Pregnancy Week 24: Refusing Gestational Diabetes Testing
At our most recent meeting two weeks ago, my midwife recommended I test for Gestational Diabetes (GD). This is common, though more so in Obstetrical care where virtually all pregnant women undergo this test.
GD is a weird beast. It's not a true disease, like Diabetes. There is no chronic impairment of insulin functioning. The concerns for GD are different than regular Diabetes. With regular diabetes one worries about kidney functioning, insulin functioning, circulation and the body's ability to heal itself. With GD the concern is that the baby may put on too much weight and experience hypoglycemia when it is born, taxing it's internal organs before they've had a chance to get strong.
With traditional diabetes, one either doesn't produce adequate insulin to process sugar (type 1) or one's body doesn't use the insulin properly (type 2). Type 2 diabetes is often developed because one's abuse of sugars (such as table sugar and high-fructose corn syrup) leads to the body's chronic inability to adequately process that sugar. Of this second type of diabetes, it is often wholly treatable/manageable through lifestyle changes, as it was a condition most often created via lifestyle.
With GD, the pregnant body, all pregnant bodies, break down sugars at a slower rate the more pregnant one is. In this way, all pregnant women have GD to one degree or another.
This pattern of becoming progressively more sugar intolerant poses a problem for testing. One can test on one day and not be diagnosed as having GD and be tested two weeks later and suddenly be diagnosed as having GD. A third test can show different, higher levels. In science, a test that cannot be repeated with the dame results both times is not a scientifically rigorous test. Some object to the GD testing for this reason.
And, then, the moment the baby is born, GD disappears from the radar.
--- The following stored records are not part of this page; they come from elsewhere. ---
Lemma openQuery_spec house i b :
  openQuery house i b = true ↔
  houseId b = house ∧ status b ∈ [pending; confirmed; active].
Proof.
  unfold openQuery. by rewrite andb_true_iff, bool_decide_eq_true, statusIn_spec.
Qed.

Lemma applySet_ended now caller action reason notes A :
  action ∈ validActions → action ≠ "accept" →
  status (applySet (buildUpdate now caller action reason notes A) A)
    ∈ [rejected; cancelled; completed].
Proof.
  intros Hv Hacc. apply validActions_cases in Hv.
  destruct Hv as [-> | [-> | [-> | ->]]]; [done| | |];
    simpl; rewrite !elem_of_cons; tauto.
Qed.

Lemma step_document db db' :
  step db db' →
  ∃ target, ∀ j, docDelta (bookings db) target j (bookings db !! j) (bookings db' !! j).
Proof.
  assert (∀ db1 newId, insertsPending db db1 newId →
            ∀ j, docDelta (bookings db) None j (bookings db !! j) (bookings db1 !! j))
    as Hcreate.
  { intros db1 newId [-> | (doc & Hdoc & Hfresh & ->)] j; [apply docDelta_same|].
    simpl. destruct (decide (j = newId)) as [->|Hne].
    - by rewrite lookup_insert_eq, Hfresh.
    - rewrite lookup_insert_ne by done. apply docDelta_same. }
  intros [now addMonths decoded rq newId | now decoded rq newId
         | now notified decoded bookingId action reason notes].
  - exists None. apply (Hcreate _ newId), bookingRequestPost_inserts.
  - exists None. apply (Hcreate _ newId), userBookingsPost_inserts.
  - destruct (ownerBookingsPut_cases now notified decoded bookingId action reason notes db)
      as [[-> _] | (tok & id & A & _ & _ & _ & Hfound & Hvalid & Htrans & _ & Hwrite)].
    { exists None. intros j. apply docDelta_same. }
    apply findOwned_Some in Hfound as [Hfound _].
    exists (Some id). intros j.
    destruct Hwrite as [(-> & Hnil & ->) | (Hother & ->)]; simpl.
    + rewrite lookup_cascade. destruct (decide (j = id)) as [->|Hne].
      * rewrite lookup_insert_eq, Hfound. simpl.
        replace (overlapQuery id A [pending] id _) with false.
        2:{ symmetry. apply not_true_iff_false. rewrite overlapQuery_spec. tauto. }
        repeat split; try done. do 3 right.
        assert (status A = pending) as Hpending.
        { destruct (status A); simpl in Htrans;
            rewrite ?elem_of_cons, ?elem_of_nil in Htrans; naive_solver. }
        repeat split; try done.
        intros k B Hk HB Hhouse HoccB Hclosed.
        rewrite find_nil in Hnil. specialize (Hnil k B HB).
        apply not_true_iff_false in Hnil. apply Hnil, overlapQuery_spec. tauto.
      * rewrite lookup_insert_ne by done.
        destruct (bookings db !! j) as [b|] eqn:Hb; [|done]. cbn [fmap option_fmap option_map].
        destruct (overlapQuery id A [pending] j b) eqn:Hq; [|apply docDelta_same].
        apply overlapQuery_spec in Hq as (_ & _ & Hst & _).
        apply list_elem_of_singleton in Hst.
        apply docDelta_ended; try done; [|by rewrite Hst..].
        simpl. rewrite !elem_of_cons. tauto.
    + destruct (decide (j = id)) as [->|Hne].
      * rewrite lookup_insert_eq, Hfound.
        destruct (stateTransition_open _ _ Htrans).
        apply docDelta_ended; try done. by apply applySet_ended.
      * rewrite lookup_insert_ne by done. apply docDelta_same.
Qed.

Lemma anyStep_document db db' :
  anyStep db db' →
  ∃ target, ∀ j, docDelta (bookings db) target j (bookings db !! j) (bookings db' !! j).
Proof.
  intros [db1 Hstep | now decoded bookingId rq | now decoded houseId rq
         | now houseId decoded].
  - by apply step_document.
  - exists None. intros j.
    destruct (userBookingsPut_cases now decoded bookingId rq db)
      as [[-> _] | (tok & id & b & _ & _ & _ & Hb & _ & Hwrite)]; [apply docDelta_same|].
    destruct Hwrite as [(_ & Hnc & Hnd & ->) | (checkIn & checkOut & _ & Hst & _ & _ & ->)];
      simpl; (destruct (decide (j = id)) as [->|Hne];
              [rewrite lookup_insert_eq, Hb
              |rewrite lookup_insert_ne by done; apply docDelta_same]).
    + apply docDelta_ended; try done. simpl. rewrite !elem_of_cons. tauto.
    + simpl. repeat split; try done. right. right. by left.
  - exists None. intros j.
    destruct (houseDelete_cases now decoded houseId rq db)
      as [[-> _] | (tok & hid & h & _ & _ & _ & _ & _ & _ & _ & Hwrite)];
      [apply docDelta_same|].
    destruct Hwrite as [[_ ->] | (_ & _ & ->)]; [apply docDelta_same|].
    rewrite lookup_updateMany. destruct (bookings db !! j) as [b|]; [|done].
    cbn [fmap option_fmap option_map].
    destruct (openQuery hid j b) eqn:Hq; [|apply docDelta_same].
    apply openQuery_spec in Hq as [_ Hst].
    apply docDelta_ended; try done.
    + simpl. rewrite !elem_of_cons. tauto.
    + intros Heq. rewrite Heq, !elem_of_cons, elem_of_nil in Hst. naive_solver.
    + intros Heq. rewrite Heq, !elem_of_cons, elem_of_nil in Hst. naive_solver.
  - exists None. intros j. rewrite houseDetailsGet_bookings. apply docDelta_same.
Qed.

(** ** The store under every writer *)

Lemma no_occupied_disjoint (m : gmap N Booking) :
  (∀ k b, m !! k = Some b → ¬ occupied b) → disjointOccupied m.
Proof. intros Hnone i j b1 b2 _ Hi _ _ Hocc _. by destruct (Hnone i b1 Hi). Qed.

Lemma anyStep_disjointOccupied db db' :
  anyStep db db' → disjointOccupied (bookings db) → disjointOccupied (bookings db').
Proof.
  intros Hstep Hinv i j b1' b2' Hij H1 H2 Hhouse Hocc1 Hocc2.
  destruct (anyStep_document db db' Hstep) as [target Hdelta].
  pose proof (Hdelta i) as Hi. pose proof (Hdelta j) as Hj.
  rewrite H1 in Hi. rewrite H2 in Hj.
  apply occupied_iff in Hocc1, Hocc2.
  destruct (bookings db !! i) as [b1|] eqn:Hb1; simpl in Hi;
    [|rewrite Hi in Hocc1; by destruct Hocc1].
  destruct (bookings db !! j) as [b2|] eqn:Hb2; simpl in Hj;
    [|rewrite Hj in Hocc2; by destruct Hocc2].
  destruct Hi as (Hh1 & _ & _ & Hi), Hj as (Hh2 & _ & _ & Hj).
  assert (houseId b1 = houseId b2) as Hh by congruence.
  assert (∀ b b' : Booking,
            status b' ∈ [rejected; cancelled; completed] →
            status b' = confirmed ∨ status b' = active → False) as Hended.
  { intros b b' Hin Hst. rewrite !elem_of_cons, elem_of_nil in Hin.
    intuition congruence. }
  assert (∀ b' : Booking,
            status b' = pending → status b' = confirmed ∨ status b' = active → False)
    as Hpend.
  { intros b' Hp [Hst | Hst]; rewrite Hp in Hst; discriminate Hst. }
  destruct Hi as [-> | [(_ & _ & Hin & _) | [[_ Hp] | (_ & _ & Hi1 & Ho1 & Ht1 & Hnew1)]]];
    [|by destruct (Hended b1 b1' Hin)|by destruct (Hpend b1' Hp)|];
    (destruct Hj as [-> | [(_ & _ & Hin & _) | [[_ Hp] | (_ & _ & Hi2 & Ho2 & Ht2 & Hnew2)]]];
     [|by destruct (Hended b2 b2' Hin)|by destruct (Hpend b2' Hp)|]).
  - apply (Hinv i j); try done; by apply occupied_iff.
  - rewrite Hi2, Ho2. intros [? ?].
    apply (Hnew2 i b1); try done; try (by apply occupied_iff); lia.
  - rewrite Hi1, Ho1. intros [? ?].
    apply (Hnew1 j b2); try done; try (by apply occupied_iff); lia.
  - congruence.
Qed.

(** X1: whatever requests are served (booking requests, owner actions, the
    renter's cancel and change of dates, the deletion of a house, the reading
    of a house's details), two distinct confirmed or active bookings of one
    house never meet each other's closed range clause, provided that held of
    the store at the start.  When each of the two has its check-in not after
    its check-out, one of them therefore ends strictly before the other
    begins; of a range stored backwards the clause says no such thing. *)
Theorem occupied_disjoint_under_every_writer db0 db i j b1 b2 :
  disjointOccupied (bookings db0) →
  rtc anyStep db0 db →
  i ≠ j →
  bookings db !! i = Some b1 →
  bookings db !! j = Some b2 →
  houseId b1 = houseId b2 →
  occupied b1 →
  occupied b2 →
  ¬ (checkInDate b1 ≤ checkOutDate b2 ∧ checkInDate b2 ≤ checkOutDate b1) ∧
  (checkInDate b1 ≤ checkOutDate b1 → checkInDate b2 ≤ checkOutDate b2 →
   checkOutDate b1 < checkInDate b2 ∨ checkOutDate b2 < checkInDate b1).
Proof.
  intros Hinv0 Hreach Hij H1 H2 Hh Ho1 Ho2.
  assert (¬ (checkInDate b1 ≤ checkOutDate b2 ∧ checkInDate b2 ≤ checkOutDate b1))
    as Hapart; [|split; [done|lia]].
  revert Hinv0 Hij H1 H2 Hh Ho1 Ho2.
  induction Hreach as [|db1 db2 db3 Hstep _ IH]; intros Hinv Hij H1 H2 Hh Ho1 Ho2.
  - by apply (Hinv i j).
  - apply IH; try done. by apply (anyStep_disjointOccupied db1).
Qed.

Lemma occupied_disjoint_under_every_writer_witness :
  ¬ (march 10 ≤ march 30 ∧ march 26 ≤ march 20) ∧
  (march 10 ≤ march 20 → march 26 ≤ march 30 →
   march 20 < march 26 ∨ march 30 < march 10).
Proof.
  refine (occupied_disjoint_under_every_writer pendingDb acceptedTwice 1 4
            (applySet (buildUpdate (march 2) 100 "accept" None None
                         (sampleBooking 7 100 200 (march 10) (march 20) pending))
               (sampleBooking 7 100 200 (march 10) (march 20) pending))
            (applySet (buildUpdate (march 3) 100 "accept" None None
                         (sampleBooking 7 100 203 (march 26) (march 30) pending))
               (sampleBooking 7 100 203 (march 26) (march 30) pending))
            _ _ _ _ _ _ _ _).
  - apply no_occupied_disjoint. intros k b Hk. unfold pendingDb in Hk. simpl in Hk.
    rewrite !lookup_insert_Some, lookup_empty in Hk. rewrite occupied_iff.
    destruct Hk as [[_ <-] | [_ [[_ <-] | [_ [[_ <-] | [_ [[_ <-] | [_ Hk]]]]]]]];
      simpl; try discriminate Hk; intros [H | H]; discriminate H.
  - apply (rtc_l anyStep pendingDb acceptedOnce);
      [apply any_step, step_owner_action|].
    apply (rtc_l anyStep acceptedOnce acceptedTwice);
      [apply any_step, step_owner_action|].
    apply rtc_refl.
  - discriminate.
  - vm_compute. reflexivity.
  - vm_compute. reflexivity.
  - reflexivity.
  - apply occupied_iff. left. reflexivity.
  - apply occupied_iff. left. reflexivity.
Defined.

Lemma reachable_document db0 db j :
  rtc anyStep db0 db → docHistory (bookings db0 !! j) (bookings db !! j).
Proof.
  intros Hreach.
  revert db Hreach.
  apply (rtc_ind_r (R := anyStep)
           (λ d, docHistory (bookings db0 !! j) (bookings d !! j)) db0).
  - destruct (bookings db0 !! j); [|done]. simpl. split; [done|].
    split; [done|]. split; [done|]. split; [|done].
    destruct (decide (status b = active)); [by left|by right].
  - intros db2 db3 _ Hstep IH.
    destruct (anyStep_document db2 db3 Hstep) as [target Hdelta].
    specialize (Hdelta j). unfold docHistory in *.
    assert (∀ b' : Booking, status b' ∈ [rejected; cancelled; completed] →
                            status b' ≠ active) as Hended.
    { intros b' Hin Heq. rewrite Heq, !elem_of_cons, elem_of_nil in Hin.
      intuition congruence. }
    destruct (bookings db0 !! j) as [b0|], (bookings db2 !! j) as [b|],
      (bookings db3 !! j) as [b'|]; simpl in Hdelta; try done.
    + destruct IH as (Hh & Hr & Ho & Hact & Hfinal).
      destruct Hdelta as (Hh' & Hr' & Ho' & Hcase).
      split; [congruence|]. split; [congruence|]. split; [congruence|].
      destruct Hcase as [-> | [(Hnd & Hnc & Hin & _) | [[Hp Hp'] | (Hp & Hc & _)]]].
      * done.
      * split; [right; by apply Hended|].
        intros Hst. rewrite (Hfinal Hst) in Hnd, Hnc. intuition congruence.
      * split; [right; by rewrite Hp'|].
        intros Hst. rewrite (Hfinal Hst) in Hp. intuition congruence.
      * split; [right; by rewrite Hc|].
        intros Hst. rewrite (Hfinal Hst) in Hp. intuition congruence.
    + destruct Hdelta as (_ & _ & _ & Hcase).
      destruct Hcase as [-> | [(_ & _ & Hin & _) | [[_ Hp'] | (_ & Hc & _)]]];
        [done|by apply Hended|by rewrite Hp'|by rewrite Hc].
    + by rewrite Hdelta.
Qed.

(** X2: no request ever removes a booking, and none changes the house, the
    renter or the owner of a booking: a booking of the store is found under
    the same id, with these three references, after any sequence of
    requests. *)
Theorem bookings_are_never_removed db0 db j b :
  rtc anyStep db0 db →
  bookings db0 !! j = Some b →
  ∃ b', bookings db !! j = Some b' ∧
        houseId b' = houseId b ∧ renterId b' = renterId b ∧ ownerId b' = ownerId b.
Proof.
  intros Hreach Hb. pose proof (reachable_document db0 db j Hreach) as Hdoc.
  rewrite Hb in Hdoc. unfold docHistory in Hdoc. destruct (bookings db !! j) as [b'|]; [|done].
  exists b'. tauto.
Qed.

Lemma settled_to_deleted : rtc anyStep settledDb houseDeleted.
Proof.
  apply (rtc_l anyStep settledDb renterCancelled); [apply any_renter_update|].
  apply (rtc_l anyStep renterCancelled houseDeleted); [apply any_house_delete|].
  apply rtc_refl.
Defined.

Lemma bookings_are_never_removed_witness :
  ∃ b', bookings houseDeleted !! 5%N = Some b' ∧
        houseId b' = 7%N ∧ renterId b' = 201%N ∧ ownerId b' = 100%N.
Proof.
  apply (bookings_are_never_removed settledDb houseDeleted 5
           (sampleBooking 7 100 201 (march 20) (march 25) pending)).
  - exact settled_to_deleted.
  - vm_compute. reflexivity.
Defined.

(** X3: a completed or cancelled booking is final: after any sequence of
    requests the document is exactly as it was (a rejected booking is not:
    the renter's cancel rewrites it). *)
Theorem completed_and_cancelled_are_final db0 db j b :
  rtc anyStep db0 db →
  bookings db0 !! j = Some b →
  status b = completed ∨ status b = cancelled →
  bookings db !! j = Some b.
Proof.
  intros Hreach Hb Hst. pose proof (reachable_document db0 db j Hreach) as Hdoc.
  rewrite Hb in Hdoc. unfold docHistory in Hdoc. destruct (bookings db !! j) as [b'|]; [|done].
  destruct Hdoc as (_ & _ & _ & _ & Hfinal). by rewrite (Hfinal Hst).
Qed.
This is very unlike traditional diabetes, which can not truly be cured.
As flawed as the test is and as misleading the condition's name, in cases where women are having real problems, it's good information to have. Most often the condition is managed through diet. In extreme cases, insulin may be given. But, if a woman has a severe case, one won't need to do GD testing to figure it out. There will be signs.
So, when my midwife recommended the test to me, I declined, letting her know that I wasn't comfortable with the test and the stress the test and it's possible findings would cause in my life.
The midwife said that she was asking me to do the test due to two risk factors: my age and my weight.
But, risk factors are not symptoms. I'm at risk of developing yeast infections more often in pregnancy, but I'm not at the lab every week getting swabbed. I'm also at increased risk of having a baby with chromosomal problems but I wasn't rushed off for an amnio at 12 weeks.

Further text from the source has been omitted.